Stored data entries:
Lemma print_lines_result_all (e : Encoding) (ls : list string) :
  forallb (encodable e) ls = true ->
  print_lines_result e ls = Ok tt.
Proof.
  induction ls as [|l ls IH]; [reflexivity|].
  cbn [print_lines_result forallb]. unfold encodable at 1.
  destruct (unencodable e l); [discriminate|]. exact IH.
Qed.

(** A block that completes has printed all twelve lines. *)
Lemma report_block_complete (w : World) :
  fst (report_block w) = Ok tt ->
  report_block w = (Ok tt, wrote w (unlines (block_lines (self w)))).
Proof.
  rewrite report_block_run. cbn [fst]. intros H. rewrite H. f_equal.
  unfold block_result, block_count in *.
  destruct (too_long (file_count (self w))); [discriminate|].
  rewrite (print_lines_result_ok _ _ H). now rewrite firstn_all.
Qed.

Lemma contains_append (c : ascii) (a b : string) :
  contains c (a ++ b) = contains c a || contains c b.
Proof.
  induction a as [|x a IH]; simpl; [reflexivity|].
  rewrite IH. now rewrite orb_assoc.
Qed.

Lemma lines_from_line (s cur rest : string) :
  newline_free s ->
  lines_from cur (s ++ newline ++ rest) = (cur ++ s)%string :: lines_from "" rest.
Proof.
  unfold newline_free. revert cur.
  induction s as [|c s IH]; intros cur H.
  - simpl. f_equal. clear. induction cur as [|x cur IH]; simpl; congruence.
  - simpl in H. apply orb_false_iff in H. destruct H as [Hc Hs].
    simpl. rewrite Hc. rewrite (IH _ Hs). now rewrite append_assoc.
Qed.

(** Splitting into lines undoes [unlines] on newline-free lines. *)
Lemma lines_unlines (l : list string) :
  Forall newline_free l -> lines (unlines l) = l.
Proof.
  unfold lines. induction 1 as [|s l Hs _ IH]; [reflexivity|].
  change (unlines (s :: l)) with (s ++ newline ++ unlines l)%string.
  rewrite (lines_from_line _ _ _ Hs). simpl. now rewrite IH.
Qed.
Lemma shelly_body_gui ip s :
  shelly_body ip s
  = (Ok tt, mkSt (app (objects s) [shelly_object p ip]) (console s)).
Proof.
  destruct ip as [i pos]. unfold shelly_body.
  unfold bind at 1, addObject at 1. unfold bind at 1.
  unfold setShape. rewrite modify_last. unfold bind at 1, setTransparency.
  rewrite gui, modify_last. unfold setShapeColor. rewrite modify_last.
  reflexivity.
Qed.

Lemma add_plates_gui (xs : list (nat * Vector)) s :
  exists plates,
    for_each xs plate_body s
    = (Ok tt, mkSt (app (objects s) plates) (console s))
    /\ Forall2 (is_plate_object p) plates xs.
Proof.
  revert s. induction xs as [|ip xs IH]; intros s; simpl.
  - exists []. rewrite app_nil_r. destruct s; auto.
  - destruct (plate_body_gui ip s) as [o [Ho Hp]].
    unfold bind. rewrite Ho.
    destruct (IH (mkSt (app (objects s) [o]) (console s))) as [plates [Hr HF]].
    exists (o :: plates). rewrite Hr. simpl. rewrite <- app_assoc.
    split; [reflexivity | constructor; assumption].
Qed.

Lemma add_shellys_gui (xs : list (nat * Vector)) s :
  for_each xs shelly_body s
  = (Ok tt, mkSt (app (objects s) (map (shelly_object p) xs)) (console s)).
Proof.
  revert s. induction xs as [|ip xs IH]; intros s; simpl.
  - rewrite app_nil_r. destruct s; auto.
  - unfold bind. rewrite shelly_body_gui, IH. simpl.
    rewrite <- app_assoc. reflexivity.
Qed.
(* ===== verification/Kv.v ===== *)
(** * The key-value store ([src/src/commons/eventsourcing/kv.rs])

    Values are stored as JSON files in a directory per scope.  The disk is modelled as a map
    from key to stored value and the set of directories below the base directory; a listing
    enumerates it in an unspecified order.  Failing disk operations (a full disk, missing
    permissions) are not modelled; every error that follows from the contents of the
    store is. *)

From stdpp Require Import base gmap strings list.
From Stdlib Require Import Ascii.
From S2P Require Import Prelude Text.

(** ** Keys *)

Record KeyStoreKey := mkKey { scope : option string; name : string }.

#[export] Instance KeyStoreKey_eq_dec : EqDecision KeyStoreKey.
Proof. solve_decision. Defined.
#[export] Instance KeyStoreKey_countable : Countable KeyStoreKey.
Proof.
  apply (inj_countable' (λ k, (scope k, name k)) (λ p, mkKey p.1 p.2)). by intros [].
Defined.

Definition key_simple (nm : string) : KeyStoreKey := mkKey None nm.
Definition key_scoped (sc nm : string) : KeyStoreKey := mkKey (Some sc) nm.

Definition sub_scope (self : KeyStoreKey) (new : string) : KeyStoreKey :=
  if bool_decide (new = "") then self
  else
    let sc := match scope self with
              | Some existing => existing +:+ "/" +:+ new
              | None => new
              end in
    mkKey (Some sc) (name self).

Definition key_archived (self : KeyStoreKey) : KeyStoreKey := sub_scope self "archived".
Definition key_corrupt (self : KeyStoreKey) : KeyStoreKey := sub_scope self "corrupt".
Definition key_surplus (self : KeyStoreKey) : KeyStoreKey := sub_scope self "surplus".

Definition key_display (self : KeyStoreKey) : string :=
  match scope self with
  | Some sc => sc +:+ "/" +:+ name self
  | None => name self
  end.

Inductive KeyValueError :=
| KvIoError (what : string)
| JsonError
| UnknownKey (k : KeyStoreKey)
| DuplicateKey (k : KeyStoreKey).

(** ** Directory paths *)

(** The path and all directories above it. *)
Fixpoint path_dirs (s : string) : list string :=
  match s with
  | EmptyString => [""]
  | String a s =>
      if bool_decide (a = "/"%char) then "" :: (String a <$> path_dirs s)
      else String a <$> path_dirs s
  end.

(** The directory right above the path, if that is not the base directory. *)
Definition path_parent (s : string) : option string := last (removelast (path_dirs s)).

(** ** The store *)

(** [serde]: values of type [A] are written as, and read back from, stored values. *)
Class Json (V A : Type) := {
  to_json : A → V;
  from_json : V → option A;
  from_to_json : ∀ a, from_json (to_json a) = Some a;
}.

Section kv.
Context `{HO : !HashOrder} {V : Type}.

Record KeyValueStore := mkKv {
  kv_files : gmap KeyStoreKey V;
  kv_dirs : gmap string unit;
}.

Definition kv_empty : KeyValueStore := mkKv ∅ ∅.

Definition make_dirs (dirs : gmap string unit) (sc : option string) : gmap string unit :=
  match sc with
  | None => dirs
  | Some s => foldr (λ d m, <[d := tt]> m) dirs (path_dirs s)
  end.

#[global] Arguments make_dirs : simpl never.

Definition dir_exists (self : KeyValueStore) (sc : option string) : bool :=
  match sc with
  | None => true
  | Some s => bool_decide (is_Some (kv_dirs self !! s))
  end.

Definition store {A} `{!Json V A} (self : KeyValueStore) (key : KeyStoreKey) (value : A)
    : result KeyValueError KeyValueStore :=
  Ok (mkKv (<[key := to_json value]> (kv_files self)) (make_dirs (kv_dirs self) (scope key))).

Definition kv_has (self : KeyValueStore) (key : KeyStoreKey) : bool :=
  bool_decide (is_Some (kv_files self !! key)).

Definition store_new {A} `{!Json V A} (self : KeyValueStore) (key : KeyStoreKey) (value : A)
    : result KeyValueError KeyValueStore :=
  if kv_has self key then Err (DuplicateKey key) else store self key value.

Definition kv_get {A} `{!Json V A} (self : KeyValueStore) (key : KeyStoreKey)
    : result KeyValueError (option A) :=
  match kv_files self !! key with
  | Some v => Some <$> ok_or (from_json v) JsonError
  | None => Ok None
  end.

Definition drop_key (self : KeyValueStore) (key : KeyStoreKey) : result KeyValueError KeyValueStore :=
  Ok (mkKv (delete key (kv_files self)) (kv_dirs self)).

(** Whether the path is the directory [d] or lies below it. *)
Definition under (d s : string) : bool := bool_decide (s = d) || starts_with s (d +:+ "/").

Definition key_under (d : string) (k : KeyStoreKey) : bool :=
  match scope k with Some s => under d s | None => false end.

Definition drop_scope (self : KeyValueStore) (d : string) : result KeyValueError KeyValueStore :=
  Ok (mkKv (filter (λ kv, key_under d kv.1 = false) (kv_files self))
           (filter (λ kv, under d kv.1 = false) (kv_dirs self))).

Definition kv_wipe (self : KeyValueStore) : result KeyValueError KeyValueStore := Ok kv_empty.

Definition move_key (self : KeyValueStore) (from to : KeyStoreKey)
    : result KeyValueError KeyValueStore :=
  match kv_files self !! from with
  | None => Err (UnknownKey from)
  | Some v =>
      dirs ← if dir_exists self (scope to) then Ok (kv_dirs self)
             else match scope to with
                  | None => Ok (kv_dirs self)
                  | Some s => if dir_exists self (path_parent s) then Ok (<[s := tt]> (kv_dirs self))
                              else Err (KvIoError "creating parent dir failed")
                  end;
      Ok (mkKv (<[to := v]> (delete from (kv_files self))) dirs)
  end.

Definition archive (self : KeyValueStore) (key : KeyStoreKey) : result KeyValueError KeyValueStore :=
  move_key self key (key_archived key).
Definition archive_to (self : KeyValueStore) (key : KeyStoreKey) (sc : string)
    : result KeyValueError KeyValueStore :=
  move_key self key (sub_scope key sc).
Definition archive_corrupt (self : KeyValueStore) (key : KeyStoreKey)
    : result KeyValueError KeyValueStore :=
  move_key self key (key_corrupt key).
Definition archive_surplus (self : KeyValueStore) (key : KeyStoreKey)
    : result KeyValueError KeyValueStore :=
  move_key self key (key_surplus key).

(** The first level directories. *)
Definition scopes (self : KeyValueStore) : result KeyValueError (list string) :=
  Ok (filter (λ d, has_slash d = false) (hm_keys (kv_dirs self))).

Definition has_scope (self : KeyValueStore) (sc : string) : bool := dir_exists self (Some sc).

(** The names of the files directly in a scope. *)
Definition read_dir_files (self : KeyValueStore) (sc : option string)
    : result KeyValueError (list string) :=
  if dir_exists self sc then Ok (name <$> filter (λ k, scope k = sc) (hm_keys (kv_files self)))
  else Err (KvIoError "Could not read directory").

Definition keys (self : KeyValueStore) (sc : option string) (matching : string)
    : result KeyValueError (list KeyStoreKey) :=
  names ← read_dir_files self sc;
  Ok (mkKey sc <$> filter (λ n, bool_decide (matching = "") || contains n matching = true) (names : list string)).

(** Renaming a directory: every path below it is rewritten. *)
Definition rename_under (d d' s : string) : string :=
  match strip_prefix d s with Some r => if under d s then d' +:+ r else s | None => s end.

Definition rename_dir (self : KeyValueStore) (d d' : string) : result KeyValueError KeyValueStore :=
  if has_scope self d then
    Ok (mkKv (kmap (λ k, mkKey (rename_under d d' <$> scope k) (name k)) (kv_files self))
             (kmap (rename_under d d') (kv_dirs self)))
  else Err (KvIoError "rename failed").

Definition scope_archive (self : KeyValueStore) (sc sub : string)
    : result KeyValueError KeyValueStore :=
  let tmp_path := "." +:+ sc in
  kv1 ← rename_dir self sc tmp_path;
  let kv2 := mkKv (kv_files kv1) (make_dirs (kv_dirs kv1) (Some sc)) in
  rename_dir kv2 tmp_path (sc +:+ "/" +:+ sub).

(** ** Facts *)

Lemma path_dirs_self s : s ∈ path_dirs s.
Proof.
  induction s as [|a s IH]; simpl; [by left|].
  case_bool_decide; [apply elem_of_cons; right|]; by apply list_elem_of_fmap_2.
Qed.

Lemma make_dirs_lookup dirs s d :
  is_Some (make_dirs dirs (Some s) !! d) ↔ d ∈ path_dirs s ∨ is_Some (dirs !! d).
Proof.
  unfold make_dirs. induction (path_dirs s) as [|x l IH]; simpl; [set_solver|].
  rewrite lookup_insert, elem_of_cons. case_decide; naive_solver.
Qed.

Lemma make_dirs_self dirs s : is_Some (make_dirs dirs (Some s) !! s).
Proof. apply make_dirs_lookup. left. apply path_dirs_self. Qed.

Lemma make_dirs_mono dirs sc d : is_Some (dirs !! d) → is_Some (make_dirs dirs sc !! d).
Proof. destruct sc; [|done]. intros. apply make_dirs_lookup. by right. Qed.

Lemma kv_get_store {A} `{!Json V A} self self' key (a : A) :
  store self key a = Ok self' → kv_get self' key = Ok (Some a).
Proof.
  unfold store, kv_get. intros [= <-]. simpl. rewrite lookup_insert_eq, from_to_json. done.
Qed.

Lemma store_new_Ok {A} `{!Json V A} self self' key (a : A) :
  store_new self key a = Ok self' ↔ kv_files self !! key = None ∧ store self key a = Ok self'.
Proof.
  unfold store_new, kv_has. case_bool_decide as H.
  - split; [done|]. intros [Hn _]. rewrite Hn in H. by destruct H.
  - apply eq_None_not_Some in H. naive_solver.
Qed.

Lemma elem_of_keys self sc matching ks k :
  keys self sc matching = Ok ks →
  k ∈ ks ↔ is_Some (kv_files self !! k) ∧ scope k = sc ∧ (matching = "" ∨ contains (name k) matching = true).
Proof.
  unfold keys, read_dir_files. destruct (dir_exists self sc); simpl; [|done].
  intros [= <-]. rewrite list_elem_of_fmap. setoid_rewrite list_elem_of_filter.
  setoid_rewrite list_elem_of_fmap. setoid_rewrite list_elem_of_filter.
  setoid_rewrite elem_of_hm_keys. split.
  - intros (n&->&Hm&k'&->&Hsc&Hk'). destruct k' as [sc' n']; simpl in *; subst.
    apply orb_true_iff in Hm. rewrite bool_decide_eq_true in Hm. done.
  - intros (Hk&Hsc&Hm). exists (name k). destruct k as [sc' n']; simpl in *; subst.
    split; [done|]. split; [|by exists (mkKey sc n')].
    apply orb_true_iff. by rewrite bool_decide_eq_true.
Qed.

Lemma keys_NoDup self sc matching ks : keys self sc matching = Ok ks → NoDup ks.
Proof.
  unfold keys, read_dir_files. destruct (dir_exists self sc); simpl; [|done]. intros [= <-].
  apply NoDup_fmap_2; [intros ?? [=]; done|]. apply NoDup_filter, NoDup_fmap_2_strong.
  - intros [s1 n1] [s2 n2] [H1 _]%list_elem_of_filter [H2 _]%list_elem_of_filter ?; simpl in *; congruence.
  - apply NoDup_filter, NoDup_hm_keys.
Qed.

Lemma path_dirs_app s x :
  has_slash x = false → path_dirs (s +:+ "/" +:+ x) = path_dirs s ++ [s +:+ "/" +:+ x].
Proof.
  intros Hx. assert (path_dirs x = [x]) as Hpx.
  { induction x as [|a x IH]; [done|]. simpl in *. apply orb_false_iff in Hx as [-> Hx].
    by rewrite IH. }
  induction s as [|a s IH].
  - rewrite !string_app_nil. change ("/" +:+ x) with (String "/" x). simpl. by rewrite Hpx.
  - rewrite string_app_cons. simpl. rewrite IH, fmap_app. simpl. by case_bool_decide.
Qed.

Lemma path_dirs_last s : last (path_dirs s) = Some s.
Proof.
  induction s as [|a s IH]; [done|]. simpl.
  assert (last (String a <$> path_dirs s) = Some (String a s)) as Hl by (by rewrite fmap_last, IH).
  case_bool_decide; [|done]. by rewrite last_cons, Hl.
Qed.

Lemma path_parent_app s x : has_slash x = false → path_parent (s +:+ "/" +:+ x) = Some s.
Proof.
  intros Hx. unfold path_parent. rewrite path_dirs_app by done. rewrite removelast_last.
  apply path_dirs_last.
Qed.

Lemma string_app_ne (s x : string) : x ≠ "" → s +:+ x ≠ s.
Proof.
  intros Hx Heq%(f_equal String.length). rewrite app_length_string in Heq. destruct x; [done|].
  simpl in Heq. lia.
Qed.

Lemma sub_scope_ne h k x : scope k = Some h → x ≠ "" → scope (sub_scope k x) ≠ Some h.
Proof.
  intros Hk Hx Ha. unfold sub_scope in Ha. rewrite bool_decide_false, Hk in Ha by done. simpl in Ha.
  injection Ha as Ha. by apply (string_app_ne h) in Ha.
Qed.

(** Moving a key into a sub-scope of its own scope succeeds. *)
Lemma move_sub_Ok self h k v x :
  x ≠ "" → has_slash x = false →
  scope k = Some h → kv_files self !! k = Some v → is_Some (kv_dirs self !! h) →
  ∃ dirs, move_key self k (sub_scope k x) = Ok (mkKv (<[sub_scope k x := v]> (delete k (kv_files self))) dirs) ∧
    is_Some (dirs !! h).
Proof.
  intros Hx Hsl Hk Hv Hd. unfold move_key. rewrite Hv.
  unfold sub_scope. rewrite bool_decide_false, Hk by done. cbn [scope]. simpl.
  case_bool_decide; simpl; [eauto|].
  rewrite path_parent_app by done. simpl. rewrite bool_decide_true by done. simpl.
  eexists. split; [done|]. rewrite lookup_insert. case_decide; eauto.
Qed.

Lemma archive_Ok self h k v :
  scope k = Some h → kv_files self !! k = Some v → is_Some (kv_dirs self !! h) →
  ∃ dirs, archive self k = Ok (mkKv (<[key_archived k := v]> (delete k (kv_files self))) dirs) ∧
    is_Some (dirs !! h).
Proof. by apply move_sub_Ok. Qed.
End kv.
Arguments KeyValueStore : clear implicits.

=== Work item ===
Above are the records. Copy the lines beginning at the one that has "Definition dir_exists (self" and ending with the one that has "bool_decide (is_Some (kv_files", unchanged.

=== Task response ===
Definition dir_exists (self : KeyValueStore) (sc : option string) : bool :=
  match sc with
  | None => true
  | Some s => bool_decide (is_Some (kv_dirs self !! s))
  end.

Definition store {A} `{!Json V A} (self : KeyValueStore) (key : KeyStoreKey) (value : A)
    : result KeyValueError KeyValueStore :=
  Ok (mkKv (<[key := to_json value]> (kv_files self)) (make_dirs (kv_dirs self) (scope key))).

Definition kv_has (self : KeyValueStore) (key : KeyStoreKey) : bool :=
  bool_decide (is_Some (kv_files self !! key)).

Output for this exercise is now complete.